After extracting the predicted species probabilities for each observation (the most likely iris species), we now clean up the results a bit, just to make them easier to report

```
# get class predictions
pipe1_classes <- predict_classes(pipe_preds[[1]])
pipe2_classes <- predict_classes(pipe_preds[[2]])
```

A standard way to summarize results in machine learning problems is the confusion matrix. Now, let’s take a look at the results, using the handy `confusionMatrix`

function from `caret`

to compare our predicted classes to the true species in the holdout/testing data set.

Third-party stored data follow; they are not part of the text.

Definition status (c : FinalityCheckpoint) (set : ValidatorSet) : FinalityStatus :=
  if bool_decide (votes c = ∅) then Pending
  else if is_quorum set (voted_power c set) then Finalized else Justified.

(** ** Written and read *)

Section wire.
Context `{RC : RlpCrate} `{RV : RlpView} `{RM : RlpMore}.

Definition info_rlp (v : ValidatorInfo) : item :=
  Lst [Str (address v); uint_item (voting_power v); bool_item (jailed v); uint_item (jail_release_height v)].
Definition info_decode : Dec ValidatorInfo := fun rlp =>
  _ ← expect_count 4 rlp;
  a ← field decode_address 0 rlp; p ← field (uint_val 64) 1 rlp;
  j ← field bool_val 2 rlp; h ← field (uint_val 64) 3 rlp;
  validated info_validate (mkInfo a p j h).

Definition member_rlp (x : Address * ValidatorInfo) : item := Lst [Str x.1; info_rlp x.2].
Definition set_members_rlp (s : ValidatorSet) : item := Lst (map member_rlp (bytes_list s)).
Definition member_row (prev : option Address) (it : bytes) : res DecoderError (Address * ValidatorInfo) :=
  _ ← expect_count 2 it;
  key ← field decode_address 0 it; info ← field info_decode 1 it;
  _ ← refuse (negb (bool_decide (address info = key))) "ValidatorSet key/value address mismatch";
  _ ← ascending bytes_leb prev key "ValidatorSet must be strictly ascending by address";
  Ok (key, info).
Definition set_members_decode : Dec ValidatorSet := rows_val member_row.

Definition params_rlp (s : ConsensusParams) : item :=
  Lst [uint_item (max_validators s); uint_item (max_voting_power s); uint_item (block_time_ms s);
       uint_item (view_change_timeout_ms s); uint_item (evidence_window_blocks s)].
Definition params_decode : Dec ConsensusParams := fun rlp =>
  _ ← expect_count 5 rlp;
  mv ← field (uint_val 32) 0 rlp; mp ← field (uint_val 64) 1 rlp; bt ← field (uint_val 64) 2 rlp;
  vt ← field (uint_val 64) 3 rlp; ew ← field (uint_val 64) 4 rlp;
  validated params_validate (mkParams mv mp bt vt ew).

Definition view_rlp (v : ViewChange) : item :=
  Lst [uint_item (vc_height v); uint_item (view_number v); Str (previous_leader v); Str (new_leader v); uint_item (reason v)].
Definition view_decode : Dec ViewChange := fun rlp =>
  _ ← expect_count 5 rlp;
  h ← field (uint_val 64) 0 rlp; n ← field (uint_val 32) 1 rlp;
  p ← field decode_address 2 rlp; l ← field decode_address 3 rlp; r ← field (uint_val 8) 4 rlp;
  validated view_validate (mkViewChange h n p l r).

Definition seed_decode : Dec Hash := fixed_val 32 "ProposerSeed must be 32 bytes".
Definition algorithm_rlp (a : ProposerAlgorithm) : item := uint_item (algorithm_tag a).
Definition algorithm_decode : Dec ProposerAlgorithm := tag_val algorithm_from.

Definition assignment_rlp (x : Z * Address) : item := Lst [uint_item x.1; Str x.2].
Definition schedule_rlp (s : ProposerSchedule) : item :=
  Lst [uint_item (epoch_start s); uint_item (epoch_end s); algorithm_rlp (algorithm s);
       Lst (map assignment_rlp (z_list (assignments s)))].
Definition assignment_row (pair : bytes) : res DecoderError (Z * Address) :=
  _ ← expect_count 2 pair;
  h ← field (uint_val 64) 0 pair; a ← field decode_address 1 pair;
  Ok (h, a).
Definition schedule_decode : Dec ProposerSchedule := fun rlp =>
  _ ← expect_count 4 rlp;
  es ← field (uint_val 64) 0 rlp; ee ← field (uint_val 64) 1 rlp; a ← field algorithm_decode 2 rlp;
  m ← field (indexed_val assignment_row) 3 rlp;
  validated schedule_validate (mkSchedule es ee a m).

Definition status_rlp (s : FinalityStatus) : item := uint_item (status_tag s).
Definition status_decode : Dec FinalityStatus := tag_val status_from.

Definition vote_rlp (v : FinalityVote) : item := Lst [Str (voter v); uint_item (v_height v); Str (v_hash v); Str (signature v)].
Definition vote_decode : Dec FinalityVote := fun rlp =>
  _ ← expect_count 4 rlp;
  a ← field decode_address 0 rlp; h ← field (uint_val 64) 1 rlp; bh ← field decode_h256 2 rlp; sg ← field bytes_val 3 rlp;
  validated vote_validate (mkVote a h bh sg).

Definition checkpoint_rlp (c : FinalityCheckpoint) : item :=
  Lst [uint_item (cp_height c); Str (cp_hash c); Lst (map (fun kv => vote_rlp kv.2) (bytes_list (votes c)))].
Definition checkpoint_row (h : Z) (bh : Hash) (it : bytes) : res DecoderError (Address * FinalityVote) :=
  v ← vote_decode it; _ ← matches h bh v; Ok (voter v, v).
Definition checkpoint_decode : Dec FinalityCheckpoint := fun rlp =>
  _ ← expect_count 3 rlp;
  h ← field (uint_val 64) 0 rlp; bh ← field decode_h256 1 rlp;
  vs ← field (indexed_val (checkpoint_row h bh)) 2 rlp;
  validated checkpoint_validate (mkCheckpoint h bh vs).
End wire.

(** ** The wire formats *)

Section codecs.
Context {RC : RlpCrate} {RV : RlpView} {RL : RlpViewLaws} {RM : RlpMore} {RML : RlpMoreLaws}.

Definition info_ok (v : ValidatorInfo) : Prop :=
  fixed_ok 20 (address v) /\ in_range 64 (voting_power v) /\ in_range 64 (jail_release_height v) /\ info_validate v = Ok tt.
#[export] Instance info_codec : Codec info_rlp info_decode info_ok.
Proof.
  split.
  - intros v (H1 & H2 & H3 & Hv) Hok. unfold info_decode, info_rlp in *. read_out Hok. apply validated_Ok. by destruct v.
  - intros b v Hb H. unfold info_decode in H. read_ok Hb H. apply validated_Ok in H as [Hv ->]. by split_and!.
Qed.

Definition set_ok : ValidatorSet -> Prop := map_Forall (fun k v => address v = k /\ info_ok v).
#[export] Instance set_codec : Codec set_members_rlp set_members_decode set_ok.
Proof.
  apply (rows_codec bytes_leb member_rlp (fun k v => address v = k /\ info_ok v)).
  - intros p k v [<- Hv] Hp Hok. unfold member_row, member_rlp in *. cbn [fst snd] in *. read_out Hok; [|by destruct Hv].
    rewrite bool_decide_eq_true_2 by done. by rewrite ascending_out.
  - intros p b kv Hb H. unfold member_row in H. read_ok Hb H.
    match goal with H : refuse (negb _) _ = Ok _ |- _ => apply refuse_Ok, negb_false_iff, bool_decide_eq_true in H end. cbn. split; done.
Qed.

Definition params_ok (s : ConsensusParams) : Prop :=
  in_range 32 (max_validators s) /\ in_range 64 (max_voting_power s) /\ in_range 64 (block_time_ms s) /\
  in_range 64 (view_change_timeout_ms s) /\ in_range 64 (evidence_window_blocks s) /\ params_validate s = Ok tt.
#[export] Instance params_codec : Codec params_rlp params_decode params_ok.
Proof.
  split.
  - intros v (H1 & H2 & H3 & H4 & H5 & Hv) Hok. unfold params_decode, params_rlp in *. read_out Hok. apply validated_Ok. by destruct v.
  - intros b v Hb H. unfold params_decode in H. read_ok Hb H. apply validated_Ok in H as [Hv ->]. by split_and!.
Qed.

Definition view_ok (v : ViewChange) : Prop :=
  in_range 64 (vc_height v) /\ in_range 32 (view_number v) /\ fixed_ok 20 (previous_leader v) /\
  fixed_ok 20 (new_leader v) /\ in_range 8 (reason v) /\ view_validate v = Ok tt.
#[export] Instance view_codec : Codec view_rlp view_decode view_ok.
Proof.
  split.
  - intros v (H1 & H2 & H3 & H4 & H5 & Hv) Hok. unfold view_decode, view_rlp in *. read_out Hok. apply validated_Ok. by destruct v.
  - intros b v Hb H. unfold view_decode in H. read_ok Hb H. apply validated_Ok in H as [Hv ->]. by split_and!.
Qed.

#[export] Instance algorithm_codec : Codec algorithm_rlp algorithm_decode (fun _ => True).
Proof. apply (tag_codec algorithm_tag algorithm_from); by intros []. Qed.
#[export] Instance status_codec : Codec status_rlp status_decode (fun _ => True).
Proof. apply (tag_codec status_tag status_from); by intros []. Qed.

#[export] Instance assignments_codec :
  Codec (map_rlp Z.leb assignment_rlp) (indexed_val assignment_row) (map_Forall (fun h a => in_range 64 h /\ fixed_ok 20 a)).
Proof.
  apply (indexed_codec Z.leb assignment_rlp (fun h a => in_range 64 h /\ fixed_ok 20 a)).
  - intros h a [Hh Ha] Hok. unfold assignment_row, assignment_rlp in *. by read_out Hok.
  - intros b kv Hb H. unfold assignment_row in H. by read_ok Hb H.
Qed.
Definition schedule_ok (s : ProposerSchedule) : Prop :=
  in_range 64 (epoch_start s) /\ in_range 64 (epoch_end s) /\
  map_Forall (fun h a => in_range 64 h /\ fixed_ok 20 a) (assignments s) /\ schedule_validate s = Ok tt.
#[export] Instance schedule_codec : Codec schedule_rlp schedule_decode schedule_ok.
Proof.
  split.
  - intros s (H1 & H2 & H3 & Hv) Hok. unfold schedule_decode, schedule_rlp in *. read_out Hok. apply validated_Ok. by destruct s.
  - intros b s Hb H. unfold schedule_decode in H. read_ok Hb H. apply validated_Ok in H as [Hv ->]. by split_and!.
Qed.

Definition vote_ok (v : FinalityVote) : Prop :=
  fixed_ok 20 (voter v) /\ in_range 64 (v_height v) /\ fixed_ok 32 (v_hash v) /\ Forall byte (signature v) /\
  vote_validate v = Ok tt.
#[export] Instance vote_codec : Codec vote_rlp vote_decode vote_ok.
Proof.
  split.
  - intros v (H1 & H2 & H3 & H4 & Hv) Hok. unfold vote_decode, vote_rlp in *. read_out Hok. apply validated_Ok. by destruct v.
  - intros b v Hb H. unfold vote_decode in H. read_ok Hb H. apply validated_Ok in H as [Hv ->]. by split_and!.
Qed.

Definition checkpoint_ok (c : FinalityCheckpoint) : Prop :=
  in_range 64 (cp_height c) /\ fixed_ok 32 (cp_hash c) /\
  map_Forall (fun k v => voter v = k /\ vote_ok v) (votes c) /\ checkpoint_validate c = Ok tt.
Lemma checkpoint_matches c k v : checkpoint_validate c = Ok tt -> votes c !! k = Some v ->
  matches (cp_height c) (cp_hash c) v = Ok tt.
Proof.
  unfold checkpoint_validate. rewrite each_map. intros Hv Hk. specialize (Hv k v Hk). cbn in Hv.
  apply res_bind_Ok in Hv as (? & _ & Hv). by apply res_bind_Ok in Hv as ([] & Hm & _).
Qed.
(** The votes, under the height and the hash they are read with. *)
Definition vote_row_ok h bh (k : Address) (v : FinalityVote) : Prop := voter v = k /\ vote_ok v /\ matches h bh v = Ok tt.
Lemma votes_codec h bh :
  Codec (map_rlp bytes_leb (fun kv => vote_rlp kv.2)) (indexed_val (checkpoint_row h bh)) (map_Forall (vote_row_ok h bh)).
Proof.
  apply indexed_codec; [apply _| |].
  - intros k v (<- & Hv & Hmv) Hi. unfold checkpoint_row. cbn [snd] in *. rewrite codec_rt by done. cbn [mbind res_bind]. by rewrite Hmv.
  - intros b kv Hb H. unfold checkpoint_row in H. apply res_bind_Ok in H as (v & Hv & H). apply res_bind_Ok in H as ([] & Hmv & [= <-]).
    apply codec_ok in Hv; [|done]. done.
Qed.
#[export] Instance checkpoint_codec : Codec checkpoint_rlp checkpoint_decode checkpoint_ok.
Proof.
  split.
  - intros c (H1 & H2 & H3 & Hv) Hok. unfold checkpoint_decode, checkpoint_rlp in *. pose proof votes_codec as Hvc. read_out Hok.
    + apply validated_Ok. by destruct c.
    + intros k v Hk. destruct (H3 k v Hk). split_and!; [done|done|by eapply checkpoint_matches].
  - intros b c Hb H. unfold checkpoint_decode in H. pose proof votes_codec as Hvc. read_ok Hb H. apply validated_Ok in H as [Hv ->].
    split_and!; try done. cbn. eapply map_Forall_impl; [done|]. by intros k v (? & ? & _).
Qed.
End codecs.

(** ** Power *)

Definition active_power (v : ValidatorInfo) : Z := if jailed v then 0 else voting_power v.
(** The power of the members [k] with [P k]. *)
Definition power_of (P : Address -> bool) : ValidatorSet -> Z := wsum (fun k v => if P k then active_power v else 0).

Lemma wsum_le_add {K A} `{Countable K} (f1 f2 g1 g2 : K -> A -> Z) (m : gmap K A) :
  map_Forall (fun k v => f1 k v + f2 k v <= g1 k v + g2 k v) m -> wsum f1 m + wsum f2 m <= wsum g1 m + wsum g2 m.
Proof.
  induction m as [|k v m Hk IH] using map_ind; intros Hm; [by rewrite !wsum_empty|].
  rewrite !wsum_insert_new by done. apply map_Forall_insert in Hm as [Hv Hm]; [|done]. specialize (IH Hm). lia.
Qed.
Lemma wsum_ext {K A} `{Countable K} (f g : K -> A -> Z) (m : gmap K A) :
  map_Forall (fun k v => f k v = g k v) m -> wsum f m = wsum g m.
Proof.
  induction m as [|k v m Hk IH] using map_ind; intros Hm; [by rewrite !wsum_empty|].
  rewrite !wsum_insert_new by done. apply map_Forall_insert in Hm as [-> Hm]; [|done]. by rewrite (IH Hm).
Qed.

Lemma info_power v : info_ok v -> 0 <= active_power v /\ in_range 64 (voting_power v).
Proof. intros (_ & Hp & _). split; [|done]. unfold active_power, in_range in *. destruct (jailed v); lia. Qed.
Lemma power_of_mono P Q s : set_ok s -> (forall k, P k = true -> Q k = true) -> 0 <= power_of P s <= power_of Q s.
Proof.
  intros Hs HPQ. split.
  - apply wsum_nonneg. intros k v Hk. destruct (Hs k v Hk) as [_ Hv%info_power]. destruct (P k); lia.
  - pose proof (wsum_le_add (fun k v => if P k then active_power v else 0) (fun _ _ => 0)
      (fun k v => if Q k then active_power v else 0) (fun _ _ => 0) s) as H. unfold power_of.
    enough (forall x y z : Z, x + z <= y + z -> x <= y) as Hc by (eapply Hc, H; intros k v Hk; destruct (Hs k v Hk) as [_ Hv%info_power];
      specialize (HPQ k); destruct (P k), (Q k); try lia; by discriminate HPQ).
    lia.
Qed.

Lemma foldr_perm {A} (f : A -> Z) (l k : list A) : l ≡ₚ k ->
  foldr (fun a acc => f a + acc) 0 l = foldr (fun a acc => f a + acc) 0 k.
Proof. induction 1; cbn; lia. Qed.

Lemma total_power_of s : total_power (eligible s) = power_of (fun _ => true) s.
Proof.
  unfold total_power, eligible, power_of, wsum. rewrite map_fold_foldr.
  assert (forall l : list (Address * ValidatorInfo),
    foldr (fun v acc => voting_power v + acc) 0 (List.filter (fun v => negb (jailed v)) (map snd l))
    = foldr (fun kv acc => active_power kv.2 + acc) 0 l) as Hl.
  { induction l as [|[k v] l IH]; [done|]. cbn [map List.filter snd foldr]. unfold active_power at 1. destruct (jailed v); cbn; by rewrite IH. }
  rewrite Hl, (foldr_perm _ _ _ (btree_list_perm bytes_leb s)). by apply foldr_ext; [intros []|..].
Qed.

`(cfmat_pipe1 <- confusionMatrix(pipe1_classes, iris_task_test$Y))`

```
## Confusion Matrix and Statistics
##
## Reference
## Prediction setosa versicolor virginica
## setosa 10 0 0
## versicolor 0 9 2
## virginica 0 1 8
##
## Overall Statistics
##
## Accuracy : 0.9
## 95% CI : (0.7347, 0.9789)
## No Information Rate : 0.3333
## P-Value [Acc > NIR] : 1.665e-10
##
## Kappa : 0.85
## Mcnemar's Test P-Value : NA
##
## Statistics by Class:
##
## Class: setosa Class: versicolor Class: virginica
## Sensitivity 1.0000 0.9000 0.8000
## Specificity 1.0000 0.9000 0.9500
## Pos Pred Value 1.0000 0.8182 0.8889
## Neg Pred Value 1.0000 0.9474 0.9048
## Prevalence 0.3333 0.3333 0.3333
## Detection Rate 0.3333 0.3000 0.2667
## Detection Prevalence 0.3333 0.3667 0.3000
## Balanced Accuracy 1.0000 0.9000 0.8750
```

Let’s find out whether our pipeline of PCA and Random Forest fared any better than the one with PCA and GLMs above:

`(cfmat_pipe2 <- confusionMatrix(pipe2_classes, iris_task_test$Y))`

```
## Confusion Matrix and Statistics
##
## Reference
## Prediction setosa versicolor virginica
## setosa 10 0 0
## versicolor 0 9 2
## virginica 0 1 8
##
## Overall Statistics
##
## Accuracy : 0.9
## 95% CI : (0.7347, 0.9789)
## No Information Rate : 0.3333
## P-Value [Acc > NIR] : 1.665e-10
##
## Kappa : 0.85
## Mcnemar's Test P-Value : NA
##
## Statistics by Class:
##
## Class: setosa Class: versicolor Class: virginica
## Sensitivity 1.0000 0.9000 0.8000
## Specificity 1.0000 0.9000 0.9500
## Pos Pred Value 1.0000 0.8182 0.8889
## Neg Pred Value 1.0000 0.9474 0.9048
## Prevalence 0.3333 0.3333 0.3333
## Detection Rate 0.3333 0.3000 0.2667
## Detection Prevalence 0.3333 0.3667 0.3000
## Balanced Accuracy 1.0000 0.9000 0.8750
```

The predictions looks good!

## Summary

- We’ve taken a look at how to efficiently perform machine learning tasks with the
`sl3`

R package. - We’ve examined standard machine learning idioms, including
*tasks*,*pipelines*, and*stacks*. - We’ve examined a simple case of training and predicting with pipelines on the canonical Iris data set.